### TASK GOAL
Across the entries below, how many lines contain the word "target"? Give the number alone.

::: RECORDS SUPPLIED :::

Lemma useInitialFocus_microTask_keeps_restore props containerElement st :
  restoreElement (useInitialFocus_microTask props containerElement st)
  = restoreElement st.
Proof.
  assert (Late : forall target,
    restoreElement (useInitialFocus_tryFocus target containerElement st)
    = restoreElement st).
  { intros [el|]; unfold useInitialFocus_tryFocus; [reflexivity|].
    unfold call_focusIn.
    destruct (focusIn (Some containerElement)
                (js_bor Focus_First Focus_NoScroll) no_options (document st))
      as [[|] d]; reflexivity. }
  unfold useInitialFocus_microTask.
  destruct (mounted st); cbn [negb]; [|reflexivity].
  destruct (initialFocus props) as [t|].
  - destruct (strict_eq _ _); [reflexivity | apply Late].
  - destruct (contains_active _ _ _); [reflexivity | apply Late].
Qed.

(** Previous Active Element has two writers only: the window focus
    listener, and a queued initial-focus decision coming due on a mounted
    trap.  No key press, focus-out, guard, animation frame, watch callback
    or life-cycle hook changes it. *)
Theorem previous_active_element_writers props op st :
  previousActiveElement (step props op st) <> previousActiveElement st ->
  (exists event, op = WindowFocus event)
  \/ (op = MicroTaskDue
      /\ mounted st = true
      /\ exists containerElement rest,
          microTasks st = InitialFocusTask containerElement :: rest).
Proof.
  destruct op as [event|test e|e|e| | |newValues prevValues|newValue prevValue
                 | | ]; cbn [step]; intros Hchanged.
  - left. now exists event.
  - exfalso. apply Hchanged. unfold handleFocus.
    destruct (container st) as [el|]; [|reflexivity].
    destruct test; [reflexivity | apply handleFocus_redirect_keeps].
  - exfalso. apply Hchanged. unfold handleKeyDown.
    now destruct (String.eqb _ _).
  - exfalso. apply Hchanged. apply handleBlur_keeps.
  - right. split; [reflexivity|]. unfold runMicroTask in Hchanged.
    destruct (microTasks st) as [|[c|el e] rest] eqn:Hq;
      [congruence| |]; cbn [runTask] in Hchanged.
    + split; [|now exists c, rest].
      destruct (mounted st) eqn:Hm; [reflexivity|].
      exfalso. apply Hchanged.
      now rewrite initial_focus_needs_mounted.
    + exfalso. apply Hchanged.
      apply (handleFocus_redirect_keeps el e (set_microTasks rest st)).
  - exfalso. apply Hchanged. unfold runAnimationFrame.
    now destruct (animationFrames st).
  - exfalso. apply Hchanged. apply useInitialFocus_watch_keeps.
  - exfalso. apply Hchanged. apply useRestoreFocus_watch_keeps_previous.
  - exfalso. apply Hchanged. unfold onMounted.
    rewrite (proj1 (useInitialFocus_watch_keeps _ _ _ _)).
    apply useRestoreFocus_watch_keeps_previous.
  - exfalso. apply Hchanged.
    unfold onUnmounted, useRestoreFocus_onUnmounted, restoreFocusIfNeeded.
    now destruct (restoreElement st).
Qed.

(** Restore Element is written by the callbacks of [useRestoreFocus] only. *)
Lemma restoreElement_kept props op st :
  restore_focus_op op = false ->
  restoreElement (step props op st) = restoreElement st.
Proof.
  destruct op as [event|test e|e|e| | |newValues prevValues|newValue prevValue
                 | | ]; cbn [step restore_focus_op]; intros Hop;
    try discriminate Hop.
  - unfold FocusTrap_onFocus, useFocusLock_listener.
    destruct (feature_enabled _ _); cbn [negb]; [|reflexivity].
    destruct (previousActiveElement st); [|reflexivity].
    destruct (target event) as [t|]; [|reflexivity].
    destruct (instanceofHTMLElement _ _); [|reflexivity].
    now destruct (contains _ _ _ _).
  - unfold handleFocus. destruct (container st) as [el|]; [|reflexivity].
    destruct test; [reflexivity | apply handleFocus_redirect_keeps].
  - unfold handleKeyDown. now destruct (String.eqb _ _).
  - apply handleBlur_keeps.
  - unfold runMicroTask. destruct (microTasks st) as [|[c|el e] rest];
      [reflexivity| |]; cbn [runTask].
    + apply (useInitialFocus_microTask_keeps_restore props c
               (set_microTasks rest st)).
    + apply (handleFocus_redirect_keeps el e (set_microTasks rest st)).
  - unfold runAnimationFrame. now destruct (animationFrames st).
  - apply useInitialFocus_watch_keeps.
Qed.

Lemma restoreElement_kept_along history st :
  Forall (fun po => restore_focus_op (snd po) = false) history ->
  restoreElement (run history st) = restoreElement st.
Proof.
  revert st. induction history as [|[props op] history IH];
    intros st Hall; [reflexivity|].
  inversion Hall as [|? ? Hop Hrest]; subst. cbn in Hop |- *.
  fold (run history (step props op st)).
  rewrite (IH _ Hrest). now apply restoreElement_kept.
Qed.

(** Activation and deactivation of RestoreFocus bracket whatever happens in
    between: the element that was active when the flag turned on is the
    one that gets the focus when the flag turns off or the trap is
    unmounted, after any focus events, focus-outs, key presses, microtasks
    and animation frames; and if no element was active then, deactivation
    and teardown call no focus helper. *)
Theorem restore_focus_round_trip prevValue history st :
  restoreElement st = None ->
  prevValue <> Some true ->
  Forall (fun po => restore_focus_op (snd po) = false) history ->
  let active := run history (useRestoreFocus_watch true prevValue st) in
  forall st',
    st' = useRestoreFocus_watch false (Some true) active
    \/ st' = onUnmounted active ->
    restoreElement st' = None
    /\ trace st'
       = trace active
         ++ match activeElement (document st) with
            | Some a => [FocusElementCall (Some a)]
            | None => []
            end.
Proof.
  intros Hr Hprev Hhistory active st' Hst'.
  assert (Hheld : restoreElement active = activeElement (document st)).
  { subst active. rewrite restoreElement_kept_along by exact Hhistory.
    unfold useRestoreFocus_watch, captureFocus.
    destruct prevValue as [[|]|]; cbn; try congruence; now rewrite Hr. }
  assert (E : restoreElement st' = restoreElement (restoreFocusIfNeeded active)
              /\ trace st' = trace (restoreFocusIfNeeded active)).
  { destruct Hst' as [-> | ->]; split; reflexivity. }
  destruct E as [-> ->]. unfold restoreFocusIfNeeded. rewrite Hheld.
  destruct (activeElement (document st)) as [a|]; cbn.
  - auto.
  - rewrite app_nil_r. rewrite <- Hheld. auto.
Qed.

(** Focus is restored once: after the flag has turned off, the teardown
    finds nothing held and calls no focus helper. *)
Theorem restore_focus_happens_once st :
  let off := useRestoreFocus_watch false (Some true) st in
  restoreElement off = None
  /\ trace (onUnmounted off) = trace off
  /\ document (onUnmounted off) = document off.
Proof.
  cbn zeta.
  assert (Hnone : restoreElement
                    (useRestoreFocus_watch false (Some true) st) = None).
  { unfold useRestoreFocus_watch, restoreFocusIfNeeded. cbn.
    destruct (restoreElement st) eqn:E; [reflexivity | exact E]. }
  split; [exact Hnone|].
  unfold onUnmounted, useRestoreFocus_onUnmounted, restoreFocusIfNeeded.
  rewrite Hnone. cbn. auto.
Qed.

:::
::: RECORDS SUPPLIED :::

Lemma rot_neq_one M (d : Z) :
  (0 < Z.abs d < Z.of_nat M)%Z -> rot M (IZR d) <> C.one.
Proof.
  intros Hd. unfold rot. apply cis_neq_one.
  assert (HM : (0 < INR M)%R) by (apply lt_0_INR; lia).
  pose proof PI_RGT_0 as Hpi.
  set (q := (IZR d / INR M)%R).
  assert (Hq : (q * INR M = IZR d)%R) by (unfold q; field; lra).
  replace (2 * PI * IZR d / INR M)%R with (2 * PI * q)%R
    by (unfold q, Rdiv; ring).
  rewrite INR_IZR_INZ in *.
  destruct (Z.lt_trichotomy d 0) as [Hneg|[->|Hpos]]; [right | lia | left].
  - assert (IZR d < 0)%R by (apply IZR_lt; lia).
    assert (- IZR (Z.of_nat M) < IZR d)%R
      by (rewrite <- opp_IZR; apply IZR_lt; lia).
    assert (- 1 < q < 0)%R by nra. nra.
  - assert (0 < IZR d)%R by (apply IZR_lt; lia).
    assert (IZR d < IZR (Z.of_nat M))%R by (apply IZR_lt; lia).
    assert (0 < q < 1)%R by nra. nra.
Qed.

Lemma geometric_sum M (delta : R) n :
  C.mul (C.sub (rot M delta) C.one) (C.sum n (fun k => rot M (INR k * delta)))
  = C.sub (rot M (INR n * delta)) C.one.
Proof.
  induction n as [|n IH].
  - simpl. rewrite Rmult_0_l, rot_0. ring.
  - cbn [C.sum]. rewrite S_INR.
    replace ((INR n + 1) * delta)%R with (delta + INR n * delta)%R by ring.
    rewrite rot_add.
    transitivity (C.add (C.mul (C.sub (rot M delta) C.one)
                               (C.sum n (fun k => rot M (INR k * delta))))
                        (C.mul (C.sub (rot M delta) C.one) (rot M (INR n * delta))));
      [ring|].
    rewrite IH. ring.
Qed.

:::

### THE COMPLETED TASK
3